Ennesby is an AI with Tagon's Toughs who looks like a "flying maraca" (the shape of his first physical body). He has human-looking eyes, a speaker grille in front that moves like a mouth, and floating eyebrows. The maraca is capable of withstanding chemical explosives at point-blank range. Additionally, he has various capabilities, including short-ranged levitation and a maser.
Post-Dated Check Loan ("Petey")
The artificial intelligence of the massive warship of the same name, originally the Sword of Inevitable Justice. Driven mad by a gruesome mutiny, Petey existed in a state of total introversion, rendering the ship nearly inoperative, until coaxed back to reality by the mercenary company. He controls the ship's every function and manifests an avatar in the form of a floating hologram of an Ob'enn, the koala-like race of warmongering xenophobes that constructed him.
Chief Warrant Officer Gunther Thurl
His job entails sitting at a console, and that, coupled with a tendency to snack and some genetic predispositions, meant he used to be obese. Because of a botched mission during which Schlock ate everything but his head, his body had to be regrown. He is now a lot slimmer than what he was used to. When the company added several new recruits (including Andy and Legs, q.v.), he was promoted to Chief Warrant Officer. Due to his experience and age, Thurl handles many of the administrative tasks that the current ship AI, Tagii, and Ennesby do not or are not authorized to do.
Doctor Edward Bunnigus
Originally hired by Captain Tagon for her well-endowed figure, she has consistently demonstrated an ability to deal with every situation Tagon's Toughs encounters. Less of a mercenary than many of her fellow officers, she concentrates on keeping the trigger-happy mercenaries alive. Her gender-inappropriate name, sizable intellect, and absurd proportions are the consequence of idiot parents and pre-birth gene therapy. Her parents wanted a child who had both a brilliant mind and the body proportions of an exotic dancer, because they thought their child should be both smart and beautiful. When the parents first looked upon the baby, the serial code on the tag on her wrist started with "E.D.", for exotic dancer. Her parents, nowhere near as bright as she would one day be, assumed that 'Ed' was her name, and called the girl Edward. She is married to Reverend Theo Fobius.
Ellen "Elf" Foxworthy
Elf began as a powered-armor soldier until a failed bounty hunt. She then became a tank pilot (her small size allowing her to fit into the Ob'Enn minitanks Petey had schematics for), and rose to become the head of her own minitank team.
The Very Reverend Theo Fobius
The company priest of an unspecified but fairly Christianesque faith, Theo is still a mercenary and has shown considerable theological flexibility when confronted with such things as an AI that goes explosively suicidal at the thought of the supernatural. His name, assuming it is derived from Greek, most fittingly means "God-Fearing".
Alexia Murtaugh
Tagon's Toughs first encountered Murtaugh when she was serving as head of security company "Sanctum Adroit" at the Haven Hive habitat. She was later fired from her security company and joined Tagons's Toughs. She started at the bottom, but due to her long military experience she was later made a captain when the mercenary company obtained new ships.

Publication history[edit]

Creator Howard Tayler at CONduit in 2007.

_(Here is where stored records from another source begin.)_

Lemma dense_rank_known (rows : list Ranking) (row : Ranking) :
  dense_ranking rows -> In row rows -> exists m, rank row = Some m.
Proof.
  intros [Hperm _] Hin.
  assert (Hr : In (rank row) (map Some (seq 1 (length rows)))).
  { eapply Permutation_in; [exact Hperm|]. now apply in_map. }
  apply in_map_iff in Hr as (m & Hm & _). now exists m.
Qed.

(** Rows in [rank] order with no rank twice, all of one densely ranked
    job: ranks go up strictly and scores never go up. *)
Lemma rank_order_is_score_order (rows l : list Ranking) :
  dense_ranking rows ->
  (forall row, In row l -> In row rows) ->
  NoDup (map rank l) ->
  StronglySorted (fun a b => Scheduler.rank_le a b = true) l ->
  StronglySorted
    (fun a b => match_score b <= match_score a
                /\ exists m n, rank a = Some m /\ rank b = Some n /\ (m < n)%nat) l.
Proof.
  intros Hdense Hsub Hnd Hs. induction Hs as [|a l Hs IH Hall]; [constructor|].
  simpl in Hnd. apply NoDup_cons in Hnd as [Hnotin Hnd].
  constructor.
  - apply IH; [|exact Hnd]. intros row Hrow. apply Hsub. now right.
  - rewrite Forall_forall in Hall. apply Forall_forall. intros b Hb.
    apply list_elem_of_In in Hb.
    assert (Ha' : In a rows) by (apply Hsub; now left).
    assert (Hb' : In b rows) by (apply Hsub; now right).
    destruct (dense_rank_known rows a Hdense Ha') as [m Hm].
    destruct (dense_rank_known rows b Hdense Hb') as [n Hn].
    assert (Hle : Scheduler.rank_le a b = true) by (apply Hall; now apply list_elem_of_In).
    unfold Scheduler.rank_le in Hle. rewrite Hm, Hn in Hle.
    apply bool_decide_eq_true in Hle.
    assert (Hne : m <> n).
    { intros ->. apply Hnotin. apply list_elem_of_In. rewrite Hm, <- Hn. now apply in_map. }
    assert (Hlt : (m < n)%nat) by lia.
    split; [|now exists m, n].
    destruct Hdense as [_ Hord]. exact (Hord a b m n Ha' Hb' Hm Hn Hlt).
Qed.

Variable order : list Ranking -> list Ranking.
Hypothesis order_perm : forall rows, Permutation (order rows) rows.
Hypothesis order_sorted :
  forall rows, StronglySorted (fun a b => match_score b <= match_score a) (order rows).

Variable order_by_rank_asc : list Ranking -> list Ranking.
Hypothesis rank_order_perm : forall rows, Permutation (order_by_rank_asc rows) rows.
Hypothesis rank_order_sorted :
  forall rows,
    StronglySorted (fun a b => Scheduler.rank_le a b = true) (order_by_rank_asc rows).

Variable resume_email : string -> string.
(** * rpc-controllers: metadata model and driver pipeline

    A shallow embedding of the metadata classes ([ControllerMetadata],
    [MethodMetadata]) and of the driver layer ([BaseDriver], [ExpressDriver],
    [KoaDriver]) of rpc-controllers, followed by the properties of the
    dispatch pipeline that are established on it.

    Layout: the model comes first (one module per source class), the
    properties after it. *)

From Stdlib Require Import String Ascii List ZArith Bool Arith Lia.
From Stdlib Require Import DecimalString.
Import ListNotations.

Set Warnings "-register-all".

Local Open Scope list_scope.
Local Open Scope string_scope.

(* ===================================================================== *)
(** * Part I: the model                                                   *)
(* ===================================================================== *)

(** ** JavaScript values

    Data values as the code sees them.  Objects are plain records: an
    association list in insertion order, which is the order [for..in] and
    [Object.keys] enumerate string keys in.  Members inherited from
    [Object.prototype] and non-integral numbers are outside the model; a
    function is identified by its source text. *)
Module Js.

Inductive value : Type :=
| VUndefined
| VNull
| VBool (b : bool)
| VNumber (n : Z)
| VString (s : string)
| VFunction (src : string)
| VObject (props : list (string * value)).

Definition props := list (string * value).

(** Exceptions the modelled code can raise. *)
Inductive exn : Type :=
| TypeError (msg : string)
| Error (msg : string)
| Constructed (ctor : string).     (* [throw new (f as any)(options)] *)

(** Completion of a pure computation: a value or a raised exception. *)
Inductive completion (A : Type) : Type :=
| Normal (a : A)
| Throw (e : exn).
Arguments Normal {A} a.
Arguments Throw {A} e.

Definition cbind {A B} (c : completion A) (k : A -> completion B) : completion B :=
  match c with
  | Normal a => k a
  | Throw e => Throw e
  end.

(** ToBoolean. *)
Definition truthy (v : value) : bool :=
  match v with
  | VUndefined | VNull => false
  | VBool b => b
  | VNumber n => negb (n =? 0)%Z
  | VString s => negb (s =? "")
  | VFunction _ | VObject _ => true
  end.

(** The [typeof] operator. *)
Definition typeof (v : value) : string :=
  match v with
  | VUndefined => "undefined"
  | VNull => "object"
  | VBool _ => "boolean"
  | VNumber _ => "number"
  | VString _ => "string"
  | VFunction _ => "function"
  | VObject _ => "object"
  end.

(** [v instanceof Function] and [v instanceof Object]. *)
Definition instanceof_Function (v : value) : bool :=
  match v with VFunction _ => true | _ => false end.

Definition instanceof_Object (v : value) : bool :=
  match v with VFunction _ | VObject _ => true | _ => false end.

Definition is_nullish (v : value) : bool :=
  match v with VUndefined | VNull => true | _ => false end.

(** Own-property operations on an association list. *)
Fixpoint has_key (k : string) (ps : props) : bool :=
  match ps with
  | [] => false
  | (k', _) :: rest => (k' =? k) || has_key k rest
  end.

Fixpoint lookup (k : string) (ps : props) : option value :=
  match ps with
  | [] => None
  | (k', v) :: rest => if k' =? k then Some v else lookup k rest
  end.

(** [o[k] = v]: overwrite in place when the key exists, append otherwise. *)
Fixpoint set_prop (k : string) (v : value) (ps : props) : props :=
  match ps with
  | [] => [(k, v)]
  | (k', v') :: rest =>
      if k' =? k then (k', v) :: rest else (k', v') :: set_prop k v rest
  end.

Definition keys (ps : props) : list string := map fst ps.

(** The characters of a string as index-keyed properties. *)
Definition string_of_nat (n : nat) : string :=
  NilZero.string_of_uint (Nat.to_uint n).

Fixpoint chars_from (i : nat) (s : string) : props :=
  match s with
  | EmptyString => []
  | String c rest => (string_of_nat i, VString (String c EmptyString)) :: chars_from (S i) rest
  end.

(** What [for (let i in v)] enumerates, with the value found under each key. *)
Definition for_in (v : value) : props :=
  match v with
  | VObject ps => ps
  | VString s => chars_from 0 s
  | _ => []
  end.

(** [v[k]] for a value that is not nullish; a missing member reads as
    [undefined]. *)
Definition member (v : value) (k : string) : value :=
  match lookup k (for_in v) with
  | Some x => x
  | None => VUndefined
  end.

(** [v.k] in general: reading a member of [undefined] or [null] throws. *)
Definition get (v : value) (k : string) : completion value :=
  if is_nullish v
  then Throw (TypeError ("Cannot read property '" ++ k ++ "' of " ++
                         (match v with VNull => "null" | _ => "undefined" end)))
  else Normal (member v k).

(** [k in v]: only defined on objects. *)
Definition js_in (k : string) (v : value) : completion bool :=
  match v with
  | VObject ps => Normal (has_key k ps)
  | VFunction _ => Normal false
  | _ => Throw (TypeError ("Cannot use 'in' operator to search for '" ++ k ++ "'"))
  end.

(** [Object.keys(v)]. *)
Definition Object_keys (v : value) : completion (list string) :=
  if is_nullish v
  then Throw (TypeError "Cannot convert undefined or null to object")
  else Normal (keys (for_in v)).

(** ToString, as used when a value becomes a property key. *)
Definition ToString (v : value) : string :=
  match v with
  | VUndefined => "undefined"
  | VNull => "null"
  | VBool true => "true"
  | VBool false => "false"
  | VNumber n => NilZero.string_of_int (Z.to_int n)
  | VString s => s
  | VFunction src => src
  | VObject _ => "[object Object]"
  end.

(** [String.prototype.toLowerCase] on ASCII letters. *)
Definition lower_ascii (c : ascii) : ascii :=
  let n := nat_of_ascii c in
  if (65 <=? n)%nat && (n <=? 90)%nat then ascii_of_nat (n + 32) else c.

Fixpoint toLowerCase (s : string) : string :=
  match s with
  | EmptyString => EmptyString
  | String c rest => String (lower_ascii c) (toLowerCase rest)
  end.

(** [s.substr(start)]: the suffix from position [start]. *)
Fixpoint substr (start : nat) (s : string) : string :=
  match start, s with
  | O, _ => s
  | S n, EmptyString => EmptyString
  | S n, String _ rest => substr n rest
  end.

(** [s.indexOf(pat)]: first position of [pat] in [s], or -1. *)
Definition indexOf (s pat : string) : Z :=
  match index 0 pat s with
  | Some i => Z.of_nat i
  | None => (-1)%Z
  end.

(** [s.includes(pat)]. *)
Definition includes (s pat : string) : bool :=
  match index 0 pat s with Some _ => true | None => false end.

End Js.
Import Js.

(** ** Routes: literal strings and patterns *)
Module Route.

(** A [RegExp] value, represented by its [source] text and its [flags];
    for a literal [/body/flags] these are [body] and [flags].  The source
    of a constructed pattern is the text handed to the constructor (the
    engine's own escaping and its rejection of ill-formed patterns are not
    modelled). *)
Record RegExp : Type := mkRegExp { source : string; flags : string }.

(** [RegExp.prototype.toString]. *)
Definition RegExp_toString (r : RegExp) : string :=
  "/" ++ source r ++ "/" ++ flags r.

(** [string | RegExp]. *)
Inductive route : Type :=
| RouteString (s : string)
| RoutePattern (r : RegExp).

(** The [prefix] local of [appendBaseRoute]. *)
Definition basePrefix (baseRoute : string) : string :=
  (if (0 <? String.length baseRoute)%nat && (indexOf baseRoute "/" <? 0)%Z
   then "/" else "") ++ baseRoute.

(** [MethodMetadata.appendBaseRoute] (static). *)
Definition appendBaseRoute (baseRoute : string) (name : route) : route :=
  let prefix := basePrefix baseRoute in
  match name with
  | RouteString s => RouteString (prefix ++ s)
  | RoutePattern r =>
      if negb (truthy (VString baseRoute)) || (baseRoute =? "") then RoutePattern r
      else
        let fullPath := "^" ++ prefix ++ substr 1 (RegExp_toString r) ++ "?$" in
        RoutePattern (mkRegExp fullPath (flags r))
  end.



End Route.
Import Route.


(** ** Metadata: response handlers, parameters, methods and controllers *)
Module Metadata.

(** Modelled from the spec: [ResponseHandlerMetadata], whose declaration is
    not among the sources; a directive with its kind, its primary and
    secondary value and the method it is attached to, under the member names
    the builders read. *)
Record ResponseHandlerMetadata : Type := mkResponseHandler {
  rh_type : string;            (* handler.type *)
  rh_value : value;            (* handler.value *)
  rh_secondaryValue : value;   (* handler.secondaryValue *)
  rh_method : value            (* handler.method: a method name, or undefined *)
}.

(** Modelled from the spec: [ParamMetadata], whose declaration is not among
    the sources; a source kind, an optional name and the required flag, under
    the member names the drivers read. *)
Record ParamMetadata : Type := mkParam {
  p_type : string;             (* param.type *)
  p_name : option string;      (* param.name; [None] is undefined *)
  p_required : bool            (* param.required *)
}.

(** [ApplicationOptions.defaults]. *)
Record Defaults : Type := mkDefaults {
  d_nullResultCode : value;
  d_undefinedResultCode : value
}.

(** [ApplicationOptions], through the member [MethodMetadata] reads. *)
Record ApplicationOptions : Type := mkOptions {
  defaults : option Defaults   (* [None] is undefined *)
}.

(** What a method reaches through its [controllerMetadata] back-reference:
    the controller's own scalar members.  The reference is not owning, the
    method list lives in [ControllerMetadata] below. *)
Record ControllerRef : Type := mkControllerRef {
  cr_target : string;          (* class identity *)
  cr_name : string             (* base name of all methods of the controller *)
}.

(** [MethodMetadata].  Members that no constructor assigns start out as
    [undefined]. *)
Record MethodMetadata : Type := mkMethod {
  controllerMetadata : ControllerRef;
  params : list ParamMetadata;
  target : string;
  method : string;
  type : string;
  name : route;
  fullRoute : option route;
  responseClassTransformOptions : value;
  undefinedResultCode : value;
  nullResultCode : value;
  successHttpCode : value;
  headers : value;
  bodyExtraOptions : value;
  options : ApplicationOptions
}.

Over time, Tayler's art improved, in his words, from bad to "marginally less bad."[2] Jean Elmore served as colorist for the strip from February 9, 2003, to the spring of 2004 when she developed a repetitive strain injury from her work.

On March 3, 2003, the comic reached its 1001st strip. Tayler marked the milestone by "re-launching" the comic. With the relaunch, the strip was slightly reoriented for publication, organizing the comic's ongoing story into "books". Each book has a fairly self-contained story, although they are still chronological and connected.[17] On December 2, 2005, Tayler published the comic's 2000th daily strip[18] since the series' debut. On June 12, 2010, Schlock Mercenary marked ten years of uninterrupted daily run, a feat matched by few other webcomics.[citation needed]

In March 2006, Tayler published Schlock Mercenary: Under New Management, the first book-based collection of Schlock Mercenary comics. This collection features stories printed from March 9, 2003, through August 23, 2003, plus five pages of new material including a foreword by John Ringo, a feature explaining how Sgt. Schlock "got turned on to plasma cannons", bonus art, the author's biography, and architectural deck plans to Tagon's third ship Serial Peacemaker.

In December 2007, Tayler published Schlock Mercenary: The Tub of Happiness. It features stories from the beginning of the webcomic to October 2001, as well as the bonus story "Baggage Claim," explaining the circumstances around Schlock joining the Toughs. There are numerous pieces of fan art throughout the book, as well as early concept art drawn by Tayler and notes to the reader from both Tayler and his wife, talking about the characters and Tayler's early cartooning efforts.

On Monday, February 17, 2014, Tayler announced that the strip had reached 5,000 comics.[19] On Tuesday, June 11, 2019, Tayler announced that the strip had reached 19 years of continuous daily comics.[20]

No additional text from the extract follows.